Reproduce every record below exactly as it appears.

● ● ● ● ●

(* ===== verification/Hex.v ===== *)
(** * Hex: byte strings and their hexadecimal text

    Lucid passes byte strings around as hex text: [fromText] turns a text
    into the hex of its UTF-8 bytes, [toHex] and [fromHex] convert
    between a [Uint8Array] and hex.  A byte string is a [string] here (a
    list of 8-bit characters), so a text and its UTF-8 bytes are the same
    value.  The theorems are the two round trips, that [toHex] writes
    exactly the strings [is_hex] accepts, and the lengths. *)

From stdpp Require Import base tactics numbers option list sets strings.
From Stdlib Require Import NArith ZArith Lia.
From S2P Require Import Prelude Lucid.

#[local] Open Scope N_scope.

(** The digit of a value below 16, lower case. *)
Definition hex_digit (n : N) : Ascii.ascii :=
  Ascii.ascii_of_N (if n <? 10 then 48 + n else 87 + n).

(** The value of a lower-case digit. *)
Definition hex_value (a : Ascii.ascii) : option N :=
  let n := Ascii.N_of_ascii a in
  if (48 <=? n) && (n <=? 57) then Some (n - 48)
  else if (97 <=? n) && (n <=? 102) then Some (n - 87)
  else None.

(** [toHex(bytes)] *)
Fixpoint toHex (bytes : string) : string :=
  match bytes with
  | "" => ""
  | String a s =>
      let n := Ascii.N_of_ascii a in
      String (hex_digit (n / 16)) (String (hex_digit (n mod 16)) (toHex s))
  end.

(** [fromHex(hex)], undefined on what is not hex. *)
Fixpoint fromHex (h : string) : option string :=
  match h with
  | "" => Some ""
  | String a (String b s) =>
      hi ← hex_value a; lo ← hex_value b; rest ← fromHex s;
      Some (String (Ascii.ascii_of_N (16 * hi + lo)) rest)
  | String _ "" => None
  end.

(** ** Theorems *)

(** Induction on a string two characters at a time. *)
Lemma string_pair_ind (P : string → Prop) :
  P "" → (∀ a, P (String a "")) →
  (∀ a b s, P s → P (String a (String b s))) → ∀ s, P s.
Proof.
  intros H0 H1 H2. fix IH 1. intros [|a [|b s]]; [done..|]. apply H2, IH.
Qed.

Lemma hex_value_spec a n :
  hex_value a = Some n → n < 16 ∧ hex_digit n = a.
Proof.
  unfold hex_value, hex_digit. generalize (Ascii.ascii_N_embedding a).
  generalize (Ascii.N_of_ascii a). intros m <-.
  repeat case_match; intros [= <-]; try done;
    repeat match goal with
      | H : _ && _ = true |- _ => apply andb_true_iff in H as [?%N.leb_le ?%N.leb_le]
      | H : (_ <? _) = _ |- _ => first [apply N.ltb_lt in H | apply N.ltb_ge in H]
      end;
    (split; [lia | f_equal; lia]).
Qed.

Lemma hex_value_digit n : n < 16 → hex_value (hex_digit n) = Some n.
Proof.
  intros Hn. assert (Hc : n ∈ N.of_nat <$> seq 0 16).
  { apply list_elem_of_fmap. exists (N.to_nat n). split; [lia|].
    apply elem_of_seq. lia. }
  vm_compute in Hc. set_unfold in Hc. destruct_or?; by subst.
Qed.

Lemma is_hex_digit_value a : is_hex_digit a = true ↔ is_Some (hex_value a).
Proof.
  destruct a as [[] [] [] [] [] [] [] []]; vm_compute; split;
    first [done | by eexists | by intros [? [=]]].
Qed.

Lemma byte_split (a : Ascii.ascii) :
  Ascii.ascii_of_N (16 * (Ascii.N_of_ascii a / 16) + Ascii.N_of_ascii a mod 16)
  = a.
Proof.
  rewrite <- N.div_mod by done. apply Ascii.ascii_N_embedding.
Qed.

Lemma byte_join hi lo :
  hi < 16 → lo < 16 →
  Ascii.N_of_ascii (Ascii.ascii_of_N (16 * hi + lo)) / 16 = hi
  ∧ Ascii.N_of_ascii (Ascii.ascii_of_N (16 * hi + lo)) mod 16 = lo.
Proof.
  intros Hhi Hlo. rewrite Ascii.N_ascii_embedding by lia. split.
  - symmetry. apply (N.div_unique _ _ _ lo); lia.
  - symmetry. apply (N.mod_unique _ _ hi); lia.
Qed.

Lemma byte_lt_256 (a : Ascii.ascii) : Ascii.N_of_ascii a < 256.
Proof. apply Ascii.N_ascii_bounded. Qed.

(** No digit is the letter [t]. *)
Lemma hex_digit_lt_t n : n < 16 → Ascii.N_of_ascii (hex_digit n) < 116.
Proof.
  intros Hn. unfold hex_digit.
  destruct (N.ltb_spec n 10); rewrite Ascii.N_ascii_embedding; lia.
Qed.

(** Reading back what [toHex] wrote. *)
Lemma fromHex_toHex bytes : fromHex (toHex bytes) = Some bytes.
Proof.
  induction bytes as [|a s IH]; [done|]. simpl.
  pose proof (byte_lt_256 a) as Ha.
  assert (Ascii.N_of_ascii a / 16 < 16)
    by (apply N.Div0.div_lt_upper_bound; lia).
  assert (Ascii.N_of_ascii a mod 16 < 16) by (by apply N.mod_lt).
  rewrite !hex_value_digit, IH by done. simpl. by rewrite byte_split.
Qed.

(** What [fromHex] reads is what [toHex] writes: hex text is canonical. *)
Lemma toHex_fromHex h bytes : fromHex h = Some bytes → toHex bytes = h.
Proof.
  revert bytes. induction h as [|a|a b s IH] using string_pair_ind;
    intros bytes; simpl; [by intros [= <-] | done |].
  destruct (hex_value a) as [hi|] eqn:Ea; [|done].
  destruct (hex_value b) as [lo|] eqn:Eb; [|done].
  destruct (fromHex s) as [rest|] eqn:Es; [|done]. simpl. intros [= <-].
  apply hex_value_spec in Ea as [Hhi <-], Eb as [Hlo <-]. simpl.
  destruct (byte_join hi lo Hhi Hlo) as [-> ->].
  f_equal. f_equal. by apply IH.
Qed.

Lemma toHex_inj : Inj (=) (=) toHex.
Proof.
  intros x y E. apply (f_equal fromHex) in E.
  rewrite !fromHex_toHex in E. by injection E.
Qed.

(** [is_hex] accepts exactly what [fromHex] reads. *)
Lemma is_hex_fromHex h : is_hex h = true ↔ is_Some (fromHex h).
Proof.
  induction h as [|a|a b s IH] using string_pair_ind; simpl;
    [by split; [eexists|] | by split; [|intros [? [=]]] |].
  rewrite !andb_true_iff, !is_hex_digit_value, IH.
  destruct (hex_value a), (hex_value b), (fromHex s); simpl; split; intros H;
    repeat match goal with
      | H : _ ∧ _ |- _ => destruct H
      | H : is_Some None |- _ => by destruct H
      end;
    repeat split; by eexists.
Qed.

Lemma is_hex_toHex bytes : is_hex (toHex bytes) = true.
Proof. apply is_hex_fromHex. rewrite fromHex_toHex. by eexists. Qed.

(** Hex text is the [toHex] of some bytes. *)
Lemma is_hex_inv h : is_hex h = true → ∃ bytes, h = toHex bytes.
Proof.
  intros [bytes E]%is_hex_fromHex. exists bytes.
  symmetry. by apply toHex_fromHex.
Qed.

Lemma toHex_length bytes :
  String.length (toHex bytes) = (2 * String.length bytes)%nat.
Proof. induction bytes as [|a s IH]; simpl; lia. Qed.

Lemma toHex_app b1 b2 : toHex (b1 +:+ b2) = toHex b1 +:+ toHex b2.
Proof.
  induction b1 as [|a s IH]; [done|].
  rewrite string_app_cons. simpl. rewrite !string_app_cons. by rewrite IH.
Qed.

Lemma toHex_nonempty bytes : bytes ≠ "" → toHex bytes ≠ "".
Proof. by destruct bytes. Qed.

● ● ● ● ●

### Task solution:
(* ===== verification/Hex.v ===== *)
(** * Hex: byte strings and their hexadecimal text

    Lucid passes byte strings around as hex text: [fromText] turns a text
    into the hex of its UTF-8 bytes, [toHex] and [fromHex] convert
    between a [Uint8Array] and hex.  A byte string is a [string] here (a
    list of 8-bit characters), so a text and its UTF-8 bytes are the same
    value.  The theorems are the two round trips, that [toHex] writes
    exactly the strings [is_hex] accepts, and the lengths. *)

From stdpp Require Import base tactics numbers option list sets strings.
From Stdlib Require Import NArith ZArith Lia.
From S2P Require Import Prelude Lucid.

#[local] Open Scope N_scope.

(** The digit of a value below 16, lower case. *)
Definition hex_digit (n : N) : Ascii.ascii :=
  Ascii.ascii_of_N (if n <? 10 then 48 + n else 87 + n).

(** The value of a lower-case digit. *)
Definition hex_value (a : Ascii.ascii) : option N :=
  let n := Ascii.N_of_ascii a in
  if (48 <=? n) && (n <=? 57) then Some (n - 48)
  else if (97 <=? n) && (n <=? 102) then Some (n - 87)
  else None.

(** [toHex(bytes)] *)
Fixpoint toHex (bytes : string) : string :=
  match bytes with
  | "" => ""
  | String a s =>
      let n := Ascii.N_of_ascii a in
      String (hex_digit (n / 16)) (String (hex_digit (n mod 16)) (toHex s))
  end.

(** [fromHex(hex)], undefined on what is not hex. *)
Fixpoint fromHex (h : string) : option string :=
  match h with
  | "" => Some ""
  | String a (String b s) =>
      hi ← hex_value a; lo ← hex_value b; rest ← fromHex s;
      Some (String (Ascii.ascii_of_N (16 * hi + lo)) rest)
  | String _ "" => None
  end.

(** ** Theorems *)

(** Induction on a string two characters at a time. *)
Lemma string_pair_ind (P : string → Prop) :
  P "" → (∀ a, P (String a "")) →
  (∀ a b s, P s → P (String a (String b s))) → ∀ s, P s.
Proof.
  intros H0 H1 H2. fix IH 1. intros [|a [|b s]]; [done..|]. apply H2, IH.
Qed.

Lemma hex_value_spec a n :
  hex_value a = Some n → n < 16 ∧ hex_digit n = a.
Proof.
  unfold hex_value, hex_digit. generalize (Ascii.ascii_N_embedding a).
  generalize (Ascii.N_of_ascii a). intros m <-.
  repeat case_match; intros [= <-]; try done;
    repeat match goal with
      | H : _ && _ = true |- _ => apply andb_true_iff in H as [?%N.leb_le ?%N.leb_le]
      | H : (_ <? _) = _ |- _ => first [apply N.ltb_lt in H | apply N.ltb_ge in H]
      end;
    (split; [lia | f_equal; lia]).
Qed.

Lemma hex_value_digit n : n < 16 → hex_value (hex_digit n) = Some n.
Proof.
  intros Hn. assert (Hc : n ∈ N.of_nat <$> seq 0 16).
  { apply list_elem_of_fmap. exists (N.to_nat n). split; [lia|].
    apply elem_of_seq. lia. }
  vm_compute in Hc. set_unfold in Hc. destruct_or?; by subst.
Qed.

Lemma is_hex_digit_value a : is_hex_digit a = true ↔ is_Some (hex_value a).
Proof.
  destruct a as [[] [] [] [] [] [] [] []]; vm_compute; split;
    first [done | by eexists | by intros [? [=]]].
Qed.

Lemma byte_split (a : Ascii.ascii) :
  Ascii.ascii_of_N (16 * (Ascii.N_of_ascii a / 16) + Ascii.N_of_ascii a mod 16)
  = a.
Proof.
  rewrite <- N.div_mod by done. apply Ascii.ascii_N_embedding.
Qed.

Lemma byte_join hi lo :
  hi < 16 → lo < 16 →
  Ascii.N_of_ascii (Ascii.ascii_of_N (16 * hi + lo)) / 16 = hi
  ∧ Ascii.N_of_ascii (Ascii.ascii_of_N (16 * hi + lo)) mod 16 = lo.
Proof.
  intros Hhi Hlo. rewrite Ascii.N_ascii_embedding by lia. split.
  - symmetry. apply (N.div_unique _ _ _ lo); lia.
  - symmetry. apply (N.mod_unique _ _ hi); lia.
Qed.

Lemma byte_lt_256 (a : Ascii.ascii) : Ascii.N_of_ascii a < 256.
Proof. apply Ascii.N_ascii_bounded. Qed.

(** No digit is the letter [t]. *)
Lemma hex_digit_lt_t n : n < 16 → Ascii.N_of_ascii (hex_digit n) < 116.
Proof.
  intros Hn. unfold hex_digit.
  destruct (N.ltb_spec n 10); rewrite Ascii.N_ascii_embedding; lia.
Qed.

(** Reading back what [toHex] wrote. *)
Lemma fromHex_toHex bytes : fromHex (toHex bytes) = Some bytes.
Proof.
  induction bytes as [|a s IH]; [done|]. simpl.
  pose proof (byte_lt_256 a) as Ha.
  assert (Ascii.N_of_ascii a / 16 < 16)
    by (apply N.Div0.div_lt_upper_bound; lia).
  assert (Ascii.N_of_ascii a mod 16 < 16) by (by apply N.mod_lt).
  rewrite !hex_value_digit, IH by done. simpl. by rewrite byte_split.
Qed.

(** What [fromHex] reads is what [toHex] writes: hex text is canonical. *)
Lemma toHex_fromHex h bytes : fromHex h = Some bytes → toHex bytes = h.
Proof.
  revert bytes. induction h as [|a|a b s IH] using string_pair_ind;
    intros bytes; simpl; [by intros [= <-] | done |].
  destruct (hex_value a) as [hi|] eqn:Ea; [|done].
  destruct (hex_value b) as [lo|] eqn:Eb; [|done].
  destruct (fromHex s) as [rest|] eqn:Es; [|done]. simpl. intros [= <-].
  apply hex_value_spec in Ea as [Hhi <-], Eb as [Hlo <-]. simpl.
  destruct (byte_join hi lo Hhi Hlo) as [-> ->].
  f_equal. f_equal. by apply IH.
Qed.

Lemma toHex_inj : Inj (=) (=) toHex.
Proof.
  intros x y E. apply (f_equal fromHex) in E.
  rewrite !fromHex_toHex in E. by injection E.
Qed.

(** [is_hex] accepts exactly what [fromHex] reads. *)
Lemma is_hex_fromHex h : is_hex h = true ↔ is_Some (fromHex h).
Proof.
  induction h as [|a|a b s IH] using string_pair_ind; simpl;
    [by split; [eexists|] | by split; [|intros [? [=]]] |].
  rewrite !andb_true_iff, !is_hex_digit_value, IH.
  destruct (hex_value a), (hex_value b), (fromHex s); simpl; split; intros H;
    repeat match goal with
      | H : _ ∧ _ |- _ => destruct H
      | H : is_Some None |- _ => by destruct H
      end;
    repeat split; by eexists.
Qed.

Lemma is_hex_toHex bytes : is_hex (toHex bytes) = true.
Proof. apply is_hex_fromHex. rewrite fromHex_toHex. by eexists. Qed.

(** Hex text is the [toHex] of some bytes. *)
Lemma is_hex_inv h : is_hex h = true → ∃ bytes, h = toHex bytes.
Proof.
  intros [bytes E]%is_hex_fromHex. exists bytes.
  symmetry. by apply toHex_fromHex.
Qed.

Lemma toHex_length bytes :
  String.length (toHex bytes) = (2 * String.length bytes)%nat.
Proof. induction bytes as [|a s IH]; simpl; lia. Qed.

Lemma toHex_app b1 b2 : toHex (b1 +:+ b2) = toHex b1 +:+ toHex b2.
Proof.
  induction b1 as [|a s IH]; [done|].
  rewrite string_app_cons. simpl. rewrite !string_app_cons. by rewrite IH.
Qed.

Lemma toHex_nonempty bytes : bytes ≠ "" → toHex bytes ≠ "".
Proof. by destruct bytes. Qed.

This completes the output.